§ Activity
Somewhere below, one line contains "From Stdlib Require" and a later line contains "(** [1 << n] on a". Output those two lines and everything between them exactly, and nothing else.

§ Records for the exercise
- Opening Delimiter -

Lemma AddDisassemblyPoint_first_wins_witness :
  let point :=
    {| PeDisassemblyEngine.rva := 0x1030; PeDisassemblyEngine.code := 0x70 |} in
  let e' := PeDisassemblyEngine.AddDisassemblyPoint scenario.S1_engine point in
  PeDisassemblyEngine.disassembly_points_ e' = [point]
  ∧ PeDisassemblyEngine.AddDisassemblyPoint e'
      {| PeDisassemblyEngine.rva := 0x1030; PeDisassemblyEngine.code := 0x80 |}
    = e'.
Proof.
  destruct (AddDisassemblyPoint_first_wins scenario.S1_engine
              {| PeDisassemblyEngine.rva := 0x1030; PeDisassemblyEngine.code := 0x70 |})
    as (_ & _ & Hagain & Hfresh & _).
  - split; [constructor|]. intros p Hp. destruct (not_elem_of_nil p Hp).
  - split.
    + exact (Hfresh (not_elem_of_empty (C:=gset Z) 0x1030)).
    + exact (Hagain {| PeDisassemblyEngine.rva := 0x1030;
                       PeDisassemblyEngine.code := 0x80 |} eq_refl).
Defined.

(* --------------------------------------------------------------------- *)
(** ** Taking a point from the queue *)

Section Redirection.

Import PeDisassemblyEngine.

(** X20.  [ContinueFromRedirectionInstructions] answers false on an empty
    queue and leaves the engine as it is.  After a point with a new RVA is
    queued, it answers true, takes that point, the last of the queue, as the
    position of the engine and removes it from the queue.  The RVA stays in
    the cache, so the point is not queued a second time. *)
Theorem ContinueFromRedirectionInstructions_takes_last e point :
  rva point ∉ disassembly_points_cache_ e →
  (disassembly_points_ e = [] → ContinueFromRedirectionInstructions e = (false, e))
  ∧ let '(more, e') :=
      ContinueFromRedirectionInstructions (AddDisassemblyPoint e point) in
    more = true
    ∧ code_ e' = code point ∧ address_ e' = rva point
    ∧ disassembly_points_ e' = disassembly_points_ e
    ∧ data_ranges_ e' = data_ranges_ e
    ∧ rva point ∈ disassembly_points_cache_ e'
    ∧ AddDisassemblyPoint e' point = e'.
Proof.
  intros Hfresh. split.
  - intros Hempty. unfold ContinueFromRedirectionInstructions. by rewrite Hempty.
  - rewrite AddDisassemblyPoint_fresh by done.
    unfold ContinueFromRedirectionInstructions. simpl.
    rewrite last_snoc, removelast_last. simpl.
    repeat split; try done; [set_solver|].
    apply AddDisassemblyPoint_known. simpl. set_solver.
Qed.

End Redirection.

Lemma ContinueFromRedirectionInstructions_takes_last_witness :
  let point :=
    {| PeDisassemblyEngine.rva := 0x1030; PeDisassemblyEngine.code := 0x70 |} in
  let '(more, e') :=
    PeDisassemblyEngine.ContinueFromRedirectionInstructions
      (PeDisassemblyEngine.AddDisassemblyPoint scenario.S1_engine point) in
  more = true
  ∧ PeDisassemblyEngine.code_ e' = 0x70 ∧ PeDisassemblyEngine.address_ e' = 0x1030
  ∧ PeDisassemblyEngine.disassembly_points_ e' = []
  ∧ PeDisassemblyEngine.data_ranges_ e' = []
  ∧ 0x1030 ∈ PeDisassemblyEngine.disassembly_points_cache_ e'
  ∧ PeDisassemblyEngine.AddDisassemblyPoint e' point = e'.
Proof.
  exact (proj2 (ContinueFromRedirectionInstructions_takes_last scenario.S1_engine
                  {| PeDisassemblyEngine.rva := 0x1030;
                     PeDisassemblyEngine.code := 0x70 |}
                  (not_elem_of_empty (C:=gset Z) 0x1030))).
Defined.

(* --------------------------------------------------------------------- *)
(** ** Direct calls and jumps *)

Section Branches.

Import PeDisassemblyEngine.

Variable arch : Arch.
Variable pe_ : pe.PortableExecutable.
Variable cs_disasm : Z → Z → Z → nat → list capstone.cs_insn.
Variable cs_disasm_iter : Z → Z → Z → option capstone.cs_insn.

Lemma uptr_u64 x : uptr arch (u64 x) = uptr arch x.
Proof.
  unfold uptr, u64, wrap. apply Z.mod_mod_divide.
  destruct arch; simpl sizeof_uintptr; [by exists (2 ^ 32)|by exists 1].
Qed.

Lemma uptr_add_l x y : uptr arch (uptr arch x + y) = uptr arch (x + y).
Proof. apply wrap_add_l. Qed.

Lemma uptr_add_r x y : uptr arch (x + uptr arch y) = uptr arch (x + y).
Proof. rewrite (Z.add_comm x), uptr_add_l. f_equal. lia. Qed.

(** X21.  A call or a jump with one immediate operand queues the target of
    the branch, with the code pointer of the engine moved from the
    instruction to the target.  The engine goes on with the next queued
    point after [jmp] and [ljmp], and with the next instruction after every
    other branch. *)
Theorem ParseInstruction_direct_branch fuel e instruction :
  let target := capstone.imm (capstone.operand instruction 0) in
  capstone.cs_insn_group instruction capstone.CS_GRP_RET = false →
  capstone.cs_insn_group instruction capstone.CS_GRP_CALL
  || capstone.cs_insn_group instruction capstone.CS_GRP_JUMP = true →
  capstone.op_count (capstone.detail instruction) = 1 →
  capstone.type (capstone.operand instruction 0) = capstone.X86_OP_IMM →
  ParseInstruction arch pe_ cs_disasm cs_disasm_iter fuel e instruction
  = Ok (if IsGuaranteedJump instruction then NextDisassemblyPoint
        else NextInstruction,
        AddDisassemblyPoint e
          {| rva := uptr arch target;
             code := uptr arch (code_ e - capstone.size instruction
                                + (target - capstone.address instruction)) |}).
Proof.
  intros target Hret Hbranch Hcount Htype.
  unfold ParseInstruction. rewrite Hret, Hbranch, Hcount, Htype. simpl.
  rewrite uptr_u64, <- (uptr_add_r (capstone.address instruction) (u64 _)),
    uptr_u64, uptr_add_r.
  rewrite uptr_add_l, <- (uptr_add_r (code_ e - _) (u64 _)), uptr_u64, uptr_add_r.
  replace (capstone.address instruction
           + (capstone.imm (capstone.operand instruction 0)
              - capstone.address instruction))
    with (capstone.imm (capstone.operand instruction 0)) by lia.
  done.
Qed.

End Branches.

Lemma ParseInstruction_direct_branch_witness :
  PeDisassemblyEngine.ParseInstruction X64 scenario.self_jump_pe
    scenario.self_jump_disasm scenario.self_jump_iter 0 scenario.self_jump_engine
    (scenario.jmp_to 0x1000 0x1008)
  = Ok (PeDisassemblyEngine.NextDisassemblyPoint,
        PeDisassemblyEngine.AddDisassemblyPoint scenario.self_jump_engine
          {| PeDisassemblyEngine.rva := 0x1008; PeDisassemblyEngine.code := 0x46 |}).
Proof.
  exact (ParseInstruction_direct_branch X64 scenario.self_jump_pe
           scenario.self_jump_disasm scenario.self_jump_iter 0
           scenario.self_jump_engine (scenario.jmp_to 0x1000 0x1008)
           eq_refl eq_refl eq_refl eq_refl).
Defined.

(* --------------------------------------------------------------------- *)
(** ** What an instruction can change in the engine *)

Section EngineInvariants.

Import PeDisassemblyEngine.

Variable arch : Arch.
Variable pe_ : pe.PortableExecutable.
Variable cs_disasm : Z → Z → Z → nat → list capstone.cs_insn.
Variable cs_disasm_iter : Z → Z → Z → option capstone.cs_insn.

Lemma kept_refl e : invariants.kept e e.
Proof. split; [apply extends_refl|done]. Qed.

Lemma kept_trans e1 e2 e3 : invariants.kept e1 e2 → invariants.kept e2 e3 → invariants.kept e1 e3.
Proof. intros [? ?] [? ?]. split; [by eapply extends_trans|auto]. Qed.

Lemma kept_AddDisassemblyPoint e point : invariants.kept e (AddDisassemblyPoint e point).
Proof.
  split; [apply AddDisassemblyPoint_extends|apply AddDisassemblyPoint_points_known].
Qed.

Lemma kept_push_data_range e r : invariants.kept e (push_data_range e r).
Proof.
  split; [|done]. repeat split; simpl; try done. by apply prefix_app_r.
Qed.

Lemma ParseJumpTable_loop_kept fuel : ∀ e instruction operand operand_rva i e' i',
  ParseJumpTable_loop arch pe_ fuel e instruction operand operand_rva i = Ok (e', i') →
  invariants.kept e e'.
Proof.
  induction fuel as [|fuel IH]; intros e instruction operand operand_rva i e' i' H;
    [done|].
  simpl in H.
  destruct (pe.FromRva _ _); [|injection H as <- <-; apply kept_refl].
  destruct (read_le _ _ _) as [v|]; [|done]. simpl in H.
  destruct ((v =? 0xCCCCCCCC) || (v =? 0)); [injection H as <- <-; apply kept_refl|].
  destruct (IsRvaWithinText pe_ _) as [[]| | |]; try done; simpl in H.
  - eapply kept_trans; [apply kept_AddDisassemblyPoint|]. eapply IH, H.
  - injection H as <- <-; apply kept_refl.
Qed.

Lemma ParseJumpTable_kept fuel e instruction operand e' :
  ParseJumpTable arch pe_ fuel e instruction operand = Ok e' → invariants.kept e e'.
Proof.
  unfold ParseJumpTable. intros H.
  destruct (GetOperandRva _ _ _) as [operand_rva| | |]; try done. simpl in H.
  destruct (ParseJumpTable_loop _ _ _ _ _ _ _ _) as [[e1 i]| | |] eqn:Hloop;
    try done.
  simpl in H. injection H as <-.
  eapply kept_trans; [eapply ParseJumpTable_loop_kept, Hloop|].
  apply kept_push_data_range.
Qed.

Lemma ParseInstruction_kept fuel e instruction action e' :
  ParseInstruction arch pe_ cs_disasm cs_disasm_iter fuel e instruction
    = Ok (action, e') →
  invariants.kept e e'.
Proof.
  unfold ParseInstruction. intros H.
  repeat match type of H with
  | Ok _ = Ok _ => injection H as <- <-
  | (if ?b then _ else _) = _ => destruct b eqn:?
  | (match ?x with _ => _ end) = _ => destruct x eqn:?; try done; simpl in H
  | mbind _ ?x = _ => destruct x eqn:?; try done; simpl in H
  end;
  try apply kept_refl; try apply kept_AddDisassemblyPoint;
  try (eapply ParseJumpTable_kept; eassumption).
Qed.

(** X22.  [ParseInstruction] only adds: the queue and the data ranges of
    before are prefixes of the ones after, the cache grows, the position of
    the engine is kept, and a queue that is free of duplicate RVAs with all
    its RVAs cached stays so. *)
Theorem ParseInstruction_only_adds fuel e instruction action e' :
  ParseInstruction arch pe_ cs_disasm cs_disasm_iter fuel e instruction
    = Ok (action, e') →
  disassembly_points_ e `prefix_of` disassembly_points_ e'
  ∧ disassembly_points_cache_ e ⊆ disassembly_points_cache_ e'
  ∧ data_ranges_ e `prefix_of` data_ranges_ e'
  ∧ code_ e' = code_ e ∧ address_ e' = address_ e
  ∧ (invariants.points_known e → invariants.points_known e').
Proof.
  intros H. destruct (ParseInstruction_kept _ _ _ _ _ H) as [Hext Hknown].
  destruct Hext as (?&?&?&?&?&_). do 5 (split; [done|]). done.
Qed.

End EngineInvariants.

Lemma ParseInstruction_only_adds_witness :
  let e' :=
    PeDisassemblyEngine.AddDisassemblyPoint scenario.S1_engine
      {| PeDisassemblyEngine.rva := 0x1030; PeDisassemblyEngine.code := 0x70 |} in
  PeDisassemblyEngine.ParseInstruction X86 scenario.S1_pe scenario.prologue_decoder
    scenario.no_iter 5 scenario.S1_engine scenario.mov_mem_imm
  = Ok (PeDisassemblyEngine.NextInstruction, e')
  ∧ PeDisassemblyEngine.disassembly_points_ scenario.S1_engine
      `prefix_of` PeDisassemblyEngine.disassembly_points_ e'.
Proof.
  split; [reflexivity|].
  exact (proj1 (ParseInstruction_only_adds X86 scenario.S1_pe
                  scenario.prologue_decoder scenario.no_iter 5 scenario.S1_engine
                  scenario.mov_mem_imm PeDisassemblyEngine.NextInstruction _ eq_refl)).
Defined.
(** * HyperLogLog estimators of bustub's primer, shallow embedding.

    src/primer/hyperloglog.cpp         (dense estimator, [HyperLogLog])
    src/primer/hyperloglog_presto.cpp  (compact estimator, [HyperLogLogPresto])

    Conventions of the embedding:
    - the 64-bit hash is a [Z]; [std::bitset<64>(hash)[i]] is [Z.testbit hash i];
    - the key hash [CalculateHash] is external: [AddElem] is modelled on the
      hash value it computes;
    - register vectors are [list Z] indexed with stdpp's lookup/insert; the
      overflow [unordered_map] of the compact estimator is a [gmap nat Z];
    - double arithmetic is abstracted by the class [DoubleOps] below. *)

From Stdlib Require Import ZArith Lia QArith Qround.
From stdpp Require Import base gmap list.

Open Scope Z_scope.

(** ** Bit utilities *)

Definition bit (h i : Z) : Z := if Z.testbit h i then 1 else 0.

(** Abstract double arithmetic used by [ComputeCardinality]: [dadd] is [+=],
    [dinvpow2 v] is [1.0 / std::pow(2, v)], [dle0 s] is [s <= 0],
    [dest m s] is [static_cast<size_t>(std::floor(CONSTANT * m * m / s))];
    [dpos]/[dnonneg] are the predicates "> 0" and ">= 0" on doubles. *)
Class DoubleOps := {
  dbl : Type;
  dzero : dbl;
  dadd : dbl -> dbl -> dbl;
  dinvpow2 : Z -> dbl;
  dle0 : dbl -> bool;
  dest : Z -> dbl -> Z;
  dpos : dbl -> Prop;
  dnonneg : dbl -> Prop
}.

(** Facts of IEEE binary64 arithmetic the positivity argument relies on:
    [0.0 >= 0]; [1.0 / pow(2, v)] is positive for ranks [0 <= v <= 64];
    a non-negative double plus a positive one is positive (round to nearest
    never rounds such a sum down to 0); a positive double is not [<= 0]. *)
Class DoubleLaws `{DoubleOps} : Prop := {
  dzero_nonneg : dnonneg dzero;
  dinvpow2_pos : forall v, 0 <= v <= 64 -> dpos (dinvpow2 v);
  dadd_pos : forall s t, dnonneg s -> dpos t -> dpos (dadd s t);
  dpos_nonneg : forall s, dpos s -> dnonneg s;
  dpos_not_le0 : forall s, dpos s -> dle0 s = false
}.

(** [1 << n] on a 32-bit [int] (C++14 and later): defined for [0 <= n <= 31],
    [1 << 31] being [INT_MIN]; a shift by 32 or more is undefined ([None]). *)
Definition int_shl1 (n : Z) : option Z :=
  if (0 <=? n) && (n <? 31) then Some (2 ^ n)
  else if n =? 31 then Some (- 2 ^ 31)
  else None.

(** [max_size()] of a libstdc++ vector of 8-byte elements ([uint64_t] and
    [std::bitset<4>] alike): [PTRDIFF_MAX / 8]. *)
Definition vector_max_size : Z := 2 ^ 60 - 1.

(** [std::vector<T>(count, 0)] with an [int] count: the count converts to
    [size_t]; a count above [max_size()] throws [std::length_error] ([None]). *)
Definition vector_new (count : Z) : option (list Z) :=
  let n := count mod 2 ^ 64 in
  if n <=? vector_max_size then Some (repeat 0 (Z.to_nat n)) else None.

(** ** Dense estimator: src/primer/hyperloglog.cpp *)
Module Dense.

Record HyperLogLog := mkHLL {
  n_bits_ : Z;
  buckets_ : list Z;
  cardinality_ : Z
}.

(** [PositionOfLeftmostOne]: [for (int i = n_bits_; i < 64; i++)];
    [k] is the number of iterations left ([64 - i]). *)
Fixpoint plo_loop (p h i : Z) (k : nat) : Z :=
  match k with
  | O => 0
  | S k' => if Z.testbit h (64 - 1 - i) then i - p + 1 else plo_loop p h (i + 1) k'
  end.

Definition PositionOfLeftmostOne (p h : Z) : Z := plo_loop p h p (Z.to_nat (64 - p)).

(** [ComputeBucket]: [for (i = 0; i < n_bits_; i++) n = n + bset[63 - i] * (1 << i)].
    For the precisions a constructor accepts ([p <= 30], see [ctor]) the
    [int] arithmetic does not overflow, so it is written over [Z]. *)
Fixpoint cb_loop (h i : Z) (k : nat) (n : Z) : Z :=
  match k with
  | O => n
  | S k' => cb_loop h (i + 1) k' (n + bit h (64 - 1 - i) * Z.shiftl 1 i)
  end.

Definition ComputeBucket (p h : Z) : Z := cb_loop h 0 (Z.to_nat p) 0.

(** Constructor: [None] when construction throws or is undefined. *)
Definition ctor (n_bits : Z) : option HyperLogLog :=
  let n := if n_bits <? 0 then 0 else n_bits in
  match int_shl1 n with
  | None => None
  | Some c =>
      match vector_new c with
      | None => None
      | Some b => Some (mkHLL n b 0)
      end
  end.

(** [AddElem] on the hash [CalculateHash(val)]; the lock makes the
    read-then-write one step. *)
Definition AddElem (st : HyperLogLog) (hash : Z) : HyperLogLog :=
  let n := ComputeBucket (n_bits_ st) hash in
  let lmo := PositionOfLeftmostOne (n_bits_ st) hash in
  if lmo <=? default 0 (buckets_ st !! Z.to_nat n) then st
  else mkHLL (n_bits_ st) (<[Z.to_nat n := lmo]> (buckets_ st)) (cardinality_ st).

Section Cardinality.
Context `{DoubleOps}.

- Closing Delimiter -

§ Written answer
From Stdlib Require Import ZArith Lia QArith Qround.
From stdpp Require Import base gmap list.

Open Scope Z_scope.

(** ** Bit utilities *)

Definition bit (h i : Z) : Z := if Z.testbit h i then 1 else 0.

(** Abstract double arithmetic used by [ComputeCardinality]: [dadd] is [+=],
    [dinvpow2 v] is [1.0 / std::pow(2, v)], [dle0 s] is [s <= 0],
    [dest m s] is [static_cast<size_t>(std::floor(CONSTANT * m * m / s))];
    [dpos]/[dnonneg] are the predicates "> 0" and ">= 0" on doubles. *)
Class DoubleOps := {
  dbl : Type;
  dzero : dbl;
  dadd : dbl -> dbl -> dbl;
  dinvpow2 : Z -> dbl;
  dle0 : dbl -> bool;
  dest : Z -> dbl -> Z;
  dpos : dbl -> Prop;
  dnonneg : dbl -> Prop
}.

(** Facts of IEEE binary64 arithmetic the positivity argument relies on:
    [0.0 >= 0]; [1.0 / pow(2, v)] is positive for ranks [0 <= v <= 64];
    a non-negative double plus a positive one is positive (round to nearest
    never rounds such a sum down to 0); a positive double is not [<= 0]. *)
Class DoubleLaws `{DoubleOps} : Prop := {
  dzero_nonneg : dnonneg dzero;
  dinvpow2_pos : forall v, 0 <= v <= 64 -> dpos (dinvpow2 v);
  dadd_pos : forall s t, dnonneg s -> dpos t -> dpos (dadd s t);
  dpos_nonneg : forall s, dpos s -> dnonneg s;
  dpos_not_le0 : forall s, dpos s -> dle0 s = false
}.

(** [1 << n] on a 32-bit [int] (C++14 and later): defined for [0 <= n <= 31],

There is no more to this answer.